Work task> Search the material for "RadioLinkRound" and copy each line in which it is found.

---

(* ===== verification/RadioLinkProps.v ===== *)
(** * The packet radio

    Packets queued at one radio are received at the other, whatever arrives is read in
    bounds, and frames that the line has damaged are read when their codes correct
    them. *)

From S2P Require Import Prelude Mem Prog Golay OverlayBuffer OverlayBufferCodec FdQueue FdQueuePoll OverlayQueueTimer FdQueueClient RadioLink RadioLinkSafe RadioLinkRound RadioLinkWords RadioLinkStream RadioLinkTx.
Import Prog RadioLink RadioLinkSafe RadioLinkRound RadioLinkWords RadioLinkStream FdQueueClient RadioLinkTx.

Module RadioLinkProps.

(** ** Two radios *)

(** What happens at the sender: a packet [w] is queued in the buffer [b], when the
    radio is not busy; the alarm; an item arrives. *)
Inductive event :=
  | Queue (m : mem) (b : OB.overlay_buffer) (w : list Z)
  | Alarm
  | Hear (i : item).
Definition report_byte (i : item) : Prop := match i with Report w => 0 ≤ at_ w 12 ≤ 255 | _ => True end.

Section Props.
Context {arch : Arch} {allocator : Allocator} {fec : Fec} `{!FecLaws fec, !FecClean fec}.
Implicit Types r : radio.

Definition event_ok (e : event) : Prop :=
  match e with Queue m b w => OBCodec.writing m b w ∧ (0 < length w ≤ 1200)%nat | Alarm => True | Hear i => item_ok i ∧ report_byte i end.

Variable gettime_ms : nat → Z.
Variable write : nat → list Z → Z.
Variables (interface next_packet send_alarm : nat).
(* ===== verification/RouteLink.v ===== *)
(** * The choice of routes (route_link.c, overlay_link.c)

    Every neighbour reports the links it knows: for each receiver the transmitter it
    hears it through. A route to a subscriber follows the transmitters from the
    subscriber back to a neighbour; [find_best_link] picks the neighbour with the best
    one. A pointer to a link is the subscriber that receives it, in the tree of its
    neighbour; links are freed with the neighbour only. Memory for a link or a state is
    taken to be available, as in the source, which does not test for it. *)

From S2P Require Import Prelude Prog DataFormats.
Import Prog DataFormats.

Module RouteLink.

Definition REACHABLE_NONE : Z := 0.
Definition REACHABLE_SELF : Z := 1.
Definition REACHABLE_BROADCAST : Z := 2.
Definition REACHABLE_UNICAST : Z := 4.
Definition REACHABLE_INDIRECT : Z := 8.
Definition REACHABLE : Z := 14.

(** ** Links *)

Record link := Link {
  transmitter : option nat;
  parent : option nat;
  l_destination : option nat;
  last_ack_seq : Z;
  path_version : Z;
  link_version : Z;
  drop_rate : Z;
  hop_count : Z;
  path_drop_rate : Z;
  calculating : bool;
}.
Definition set_parent (v : option nat) (l : link) : link := Link (transmitter l) v (l_destination l) (last_ack_seq l) (path_version l) (link_version l) (drop_rate l) (hop_count l) (path_drop_rate l) (calculating l).
Definition set_calculating (v : bool) (l : link) : link := Link (transmitter l) (parent l) (l_destination l) (last_ack_seq l) (path_version l) (link_version l) (drop_rate l) (hop_count l) (path_drop_rate l) v.
Definition set_score (hops version drop : Z) (l : link) : link := Link (transmitter l) (parent l) (l_destination l) (last_ack_seq l) version (link_version l) (drop_rate l) hops drop false.

(** The un-balanced tree of the links of a neighbour. *)
Inductive link_tree :=
  | Leaf
  | Node (receiver : nat) (l : link) (left right : link_tree).

Record neighbour := Neighbour {
  n_subscriber : nat;
  n_path_version : Z;
  link_in_timeout : Z;
  root : link_tree;
}.
Definition set_root (v : link_tree) (n : neighbour) : neighbour := Neighbour (n_subscriber n) (n_path_version n) (link_in_timeout n) v.

Section Links.
(** The identifiers of subscribers, and whether [char] has a sign. *)
Variable sid : nat → list Z.
Variable char_signed : bool.
Definition char (z : Z) : Z := if char_signed then wraps 8 z else u8 z.

Definition goes_left (r x : nat) : bool := cmp_sid_t (sid r) (sid x) <? 0.

Fixpoint search (t : link_tree) (r : nat) : option link :=
  match t with
  | Leaf => None
  | Node x l a b => if decide (r = x) then Some l else if goes_left r x then search a r else search b r
  end.
(** An assignment through a pointer to a link. *)
Fixpoint change_link (t : link_tree) (r : nat) (f : link → link) : link_tree :=
  match t with
  | Leaf => Leaf
  | Node x l a b => if decide (r = x) then Node x (f l) a b else if goes_left r x then Node x l (change_link a r f) b else Node x l a (change_link b r f)
  end.
Fixpoint add_link (t : link_tree) (r : nat) (new : link) : link_tree :=
  match t with
  | Leaf => Node r new Leaf Leaf
  | Node x l a b => if decide (r = x) then t else if goes_left r x then Node x l (add_link a r new) b else Node x l a (add_link b r new)
  end.

Definition new_link (n : neighbour) : link := Link None None None (-1) (char (n_path_version n - 1)) (char (-1)) 0 0 0 false.
Definition find_link (n : neighbour) (receiver : nat) (create : bool) : neighbour * option link :=
  match search (root n) receiver with
  | Some l => (n, Some l)
  | None => if create then let n' := set_root (add_link (root n) receiver (new_link n)) n in (n', search (root n') receiver) else (n, None)
  end.

Definition upd_link (n : neighbour) (r : nat) (f : link → link) : neighbour := set_root (change_link (root n) r f) n.
Definition the_link (n : neighbour) (r : nat) : outcome link := match search (root n) r with Some l => Ret l | None => Undef end.

(** The link whose receiver is the transmitter of this one, found once. *)
Definition get_parent (n : neighbour) (r : nat) : outcome (option nat * neighbour) :=
  l ← the_link n r;
  match transmitter l with
  | None => Ret (None, n)
  | Some t =>
      if bool_decide (r = n_subscriber n) then Ret (None, n)
      else
        match parent l with
        | Some p => Ret (Some p, n)
        | None =>
            let p := match (find_link n t false).2 with Some _ => Some t | None => None end in
            Ret (p, upd_link n r (set_parent p))
        end
  end.

Variable my_subscriber : option nat.

Fixpoint update_path_score (fuel : nat) (n : neighbour) (r : nat) : outcome neighbour :=
  l ← the_link n r;
  if path_version l =? n_path_version n then Ret n
  else if calculating l then Ret n
  else
    match fuel with
    | O => Undef
    | S fuel =>
        let n := upd_link n r (set_calculating true) in
        s ← (if bool_decide (transmitter l = my_subscriber) then Ret (n, (if bool_decide (r = n_subscriber n) then 1 else -1), 0)
             else
               p ← get_parent n r;
               match p with
               | (None, n) => Ret (n, -1, 0)
               | (Some p, n) =>
                   pl ← the_link n p;
                   if calculating pl then Ret (n, -1, 0)
                   else
                     n ← update_path_score fuel n p;
                     pl ← the_link n p;
                     Ret (if 0 <? hop_count pl then (n, hop_count pl + 1, path_drop_rate pl) else (n, -1, 0))
               end);
        let '(n, hops, drop) := s in
        let drop := if 2 <? drop_rate l then drop + drop_rate l else drop in
        Ret (upd_link n r (set_score hops (n_path_version n) drop))
    end.

(** [link_receive]: what a neighbour reports of a link. *)
Definition report_link (transmitter' : option nat) (version drop : Z) (l : link) : link :=
  if negb (bool_decide (transmitter l = transmitter')) || negb (link_version l =? version)
  then Link transmitter' (parent l) (l_destination l) (last_ack_seq l) (path_version l) (char (Z.land version 0xFF)) (char drop) (hop_count l) (path_drop_rate l) (calculating l)
  else l.
Definition path_changed (n : neighbour) : neighbour := Neighbour (n_subscriber n) (char (n_path_version n + 1)) (link_in_timeout n) (root n).
End Links.

(** ** Subscribers *)

(** A pointer to a link: its neighbour and its receiver. *)
Record link_state := State {
  s_next_hop : option nat;
  s_transmitter : option nat;
  s_hop_count : Z;
  s_route_version : Z;
  s_link : option (nat * nat);
  s_calculating : bool;
  next_update : Z;
}.
Definition set_state_calculating (v : bool) (t : link_state) : link_state := State (s_next_hop t) (s_transmitter t) (s_hop_count t) (s_route_version t) (s_link t) v (next_update t).
Definition set_next_update (v : Z) (t : link_state) : link_state := State (s_next_hop t) (s_transmitter t) (s_hop_count t) (s_route_version t) (s_link t) (s_calculating t) v.

(** overlay_address.h: what routing uses of a subscriber. *)
Record subscriber := Subscriber {
  reachable : Z;
  next_hop : option nat;
  sub_hop_count : Z;
  prior_hop : option nat;
  destination : option nat;
  identity : bool;
  sas_valid : bool;
  state : option link_state;
}.
Definition set_reach (v : Z) (x : subscriber) : subscriber := Subscriber v (next_hop x) (sub_hop_count x) (prior_hop x) (destination x) (identity x) (sas_valid x) (state x).
Definition set_hops (hops : Z) (prior : option nat) (x : subscriber) : subscriber := Subscriber (reachable x) (next_hop x) hops prior (destination x) (identity x) (sas_valid x) (state x).
Definition set_next_hop (v : option nat) (x : subscriber) : subscriber := Subscriber (reachable x) v (sub_hop_count x) (prior_hop x) (destination x) (identity x) (sas_valid x) (state x).
Definition set_sub_destination (v : option nat) (x : subscriber) : subscriber := Subscriber (reachable x) (next_hop x) (sub_hop_count x) (prior_hop x) v (identity x) (sas_valid x) (state x).
Definition set_state (v : link_state) (x : subscriber) : subscriber := Subscriber (reachable x) (next_hop x) (sub_hop_count x) (prior_hop x) (destination x) (identity x) (sas_valid x) (Some v).

Record network_destination := Dest { _ref_count : Z; unicast : bool }.

(** What other parts of the daemon are told. *)
Inductive note :=
  | SasRequest (s : nat)
  | DirectoryRegistration
  | PeerLost (s : nat)
  | PeerFound (s : nat)
  | LinkAnnounced (hops : Z) (via : option nat) (s : nat).

Record world := World {
  subs : gmap nat subscriber;
  neighbours : list neighbour;
  route_version : Z;
  dests : gmap nat network_destination;
  notes : list note;
  w_ticks : nat;
}.
Definition set_subs (v : gmap nat subscriber) (w : world) : world := World v (neighbours w) (route_version w) (dests w) (notes w) (w_ticks w).
Definition set_neighbours (v : list neighbour) (w : world) : world := World (subs w) v (route_version w) (dests w) (notes w) (w_ticks w).
Definition set_dests (v : gmap nat network_destination) (w : world) : world := World (subs w) (neighbours w) (route_version w) v (notes w) (w_ticks w).
Definition put_note (v : note) (w : world) : world := World (subs w) (neighbours w) (route_version w) (dests w) (notes w ++ [v]) (w_ticks w).
Definition w_tick (w : world) : world := World (subs w) (neighbours w) (route_version w) (dests w) (notes w) (S (w_ticks w)).

Fixpoint tree_size (t : link_tree) : nat := match t with Leaf => 0 | Node _ _ a b => S (tree_size a + tree_size b) end.

(** The best link so far. *)
Record best := Best {
  b_next_hop : option nat;
  b_hops : Z;
  b_drop : Z;
  b_transmitter : option nat;
  b_destination : option nat;
  b_link : option (nat * nat);
}.

Section Routes.
Variable sid : nat → list Z.
Variable char_signed : bool.
Variables (my_subscriber directory_service : option nat).
Variable gettime_ms : nat → Z.
Abbreviation code := (prog world).

Definition gettime : code Z := λ w, Ret (gettime_ms (w_ticks w), w_tick w).
Definition the_sub (s : nat) : code subscriber := m ← ask subs; match m !! s with Some x => mret x | None => undefined end.
Definition upd_sub (s : nat) (f : subscriber → subscriber) : code unit := x ← the_sub s; change (λ w, set_subs (<[s := f x]> (subs w)) w).
Definition tell (v : note) : code unit := change (put_note v).

Definition get_link_state (s : nat) : code link_state :=
  x ← the_sub s;
  match state x with
  | Some t => mret t
  | None => v ← ask route_version; let t := State None None 0 (v - 1) None false 0 in upd_sub s (set_state t);; mret t
  end.

Definition the_dest (d : nat) : code network_destination := m ← ask dests; match m !! d with Some x => mret x | None => undefined end.
Definition add_destination_ref (d : nat) : code unit := x ← the_dest d; change (λ w, set_dests (<[d := Dest (_ref_count x + 1) (unicast x)]> (dests w)) w).
Definition release_destination_ref (d : nat) : code unit :=
  x ← the_dest d;
  change (λ w, set_dests (if _ref_count x <=? 1 then delete d (dests w) else <[d := Dest (_ref_count x - 1) (unicast x)]> (dests w)) w).
(** [set_destination_ref(&subscriber->destination, ref)] *)
Definition set_destination_ref (s : nat) (ref : option nat) : code unit :=
  x ← the_sub s;
  if bool_decide (ref = destination x) then mret tt
  else
    (match ref with Some d => add_destination_ref d | None => mret tt end);;
    (match destination x with Some d => release_destination_ref d | None => mret tt end);;
    upd_sub s (set_sub_destination ref).

Definition is_reachable (v : Z) : bool := negb (Z.land v REACHABLE =? 0).

Definition set_reachable (s : nat) (dest next : option nat) (hops : Z) (prior : option nat) : code bool :=
  v ← (match dest with
       | Some d => x ← the_dest d; mret (if unicast x then REACHABLE_UNICAST else REACHABLE_BROADCAST)
       | None => mret (match next with Some _ => REACHABLE_INDIRECT | None => REACHABLE_NONE end)
       end);
  upd_sub s (set_hops hops prior);;
  x ← the_sub s;
  if (reachable x =? v) && bool_decide (next_hop x = next) && bool_decide (destination x = dest) then mret false
  else
    upd_sub s (set_reach v);;
    set_destination_ref s dest;;
    upd_sub s (set_next_hop next);;
    (if negb (sas_valid x) && is_reachable v then tell (SasRequest s) else mret tt);;
    (if bool_decide (Some s = directory_service) then tell DirectoryRegistration else mret tt);;
    (if is_reachable (reachable x) && negb (is_reachable v) then tell (PeerLost s) else mret tt);;
    (if negb (is_reachable (reachable x)) && is_reachable v then tell (PeerFound s) else mret tt);;
    mret true.

Definition the_neighbour (i : nat) : code neighbour := l ← ask neighbours; match l !! i with Some n => mret n | None => undefined end.
Definition put_neighbour (i : nat) (n : neighbour) : code unit := change (λ w, set_neighbours (<[i := n]> (neighbours w)) w).

(** The body of the loop over the neighbours; [find] is the call of [find_best_link]. *)
Definition consider (find : nat → code unit) (s : nat) (now : Z) (i : nat) (b : best) : code best :=
  n ← the_neighbour i;
  if link_in_timeout n <? now then mret b
  else
    match search sid (root n) s with
    | None => mret b
    | Some l =>
        match transmitter l with
        | None => mret b
        | Some t =>
            through ← (if bool_decide (Some t = my_subscriber) then mret true
                       else get_link_state t;; find t;; p ← get_link_state t; mret (bool_decide (s_next_hop p = Some (n_subscriber n))));
            if negb (through : bool) then mret b
            else
              n ← the_neighbour i;
              n ← lift (update_path_score sid char_signed my_subscriber (tree_size (root n)) n s);
              put_neighbour i n;;
              l ← lift (the_link sid n s);
              if (0 <? hop_count l) && ((path_drop_rate l <? b_drop b) || (path_drop_rate l =? b_drop b) && (hop_count l <? b_hops b))
              then mret (Best (Some (n_subscriber n)) (hop_count l) (path_drop_rate l) (transmitter l) (l_destination l) (Some (n_subscriber n, s)))
              else mret b
        end
    end.
Fixpoint consider_all (find : nat → code unit) (s : nat) (now : Z) (count i : nat) (b : best) : code best :=
  match count with O => mret b | S count => b ← consider find s now i b; consider_all find s now count (S i) b end.

(** The rest of the function, when the best link is known. *)
Definition take_route (s : nat) (now : Z) (b : best) : code (option (nat * nat)) :=
  t ← get_link_state s;
  v ← ask route_version;
  upd_sub s (set_state (State (b_next_hop b) (b_transmitter b) (b_hops b) v (b_link b) false (next_update t)));;
  let changed := negb (bool_decide (s_transmitter t = b_transmitter b)) || negb (bool_decide (s_link t = b_link b)) in
  c ← set_reachable s (b_destination b) (if bool_decide (b_next_hop b = Some s) then None else b_next_hop b) (b_hops b) (b_transmitter b);
  x ← the_sub s;
  let self := identity x && (reachable x =? REACHABLE_NONE) in
  (if self then upd_sub s (set_reach REACHABLE_SELF) else mret tt);;
  (if changed || c || self then
     tell (LinkAnnounced (b_hops b) (b_transmitter b) s);;
     t ← get_link_state s;
     upd_sub s (set_state (set_next_update (now + 5) t))
   else mret tt);;
  mret (if self then None else b_link b).

Fixpoint find_best_link (fuel : nat) (s : nat) : code (option (nat * nat)) :=
  x ← the_sub s;
  if reachable x =? REACHABLE_SELF then mret None
  else
    t ← get_link_state s;
    v ← ask route_version;
    if s_route_version t =? v then mret (s_link t)
    else if s_calculating t then mret None
    else
      match fuel with
      | O => undefined
      | S fuel =>
          upd_sub s (set_state (set_state_calculating true t));;
          now ← gettime;
          l ← ask neighbours;
          b ← consider_all (λ t, find_best_link fuel t;; mret tt) s now (length l) 0 (Best None 99 99 None None None);
          take_route s now b
      end.

End Routes.
End RouteLink.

---

Answer to this task>
From S2P Require Import Prelude Mem Prog Golay OverlayBuffer OverlayBufferCodec FdQueue FdQueuePoll OverlayQueueTimer FdQueueClient RadioLink RadioLinkSafe RadioLinkRound RadioLinkWords RadioLinkStream RadioLinkTx.
Import Prog RadioLink RadioLinkSafe RadioLinkRound RadioLinkWords RadioLinkStream FdQueueClient RadioLinkTx.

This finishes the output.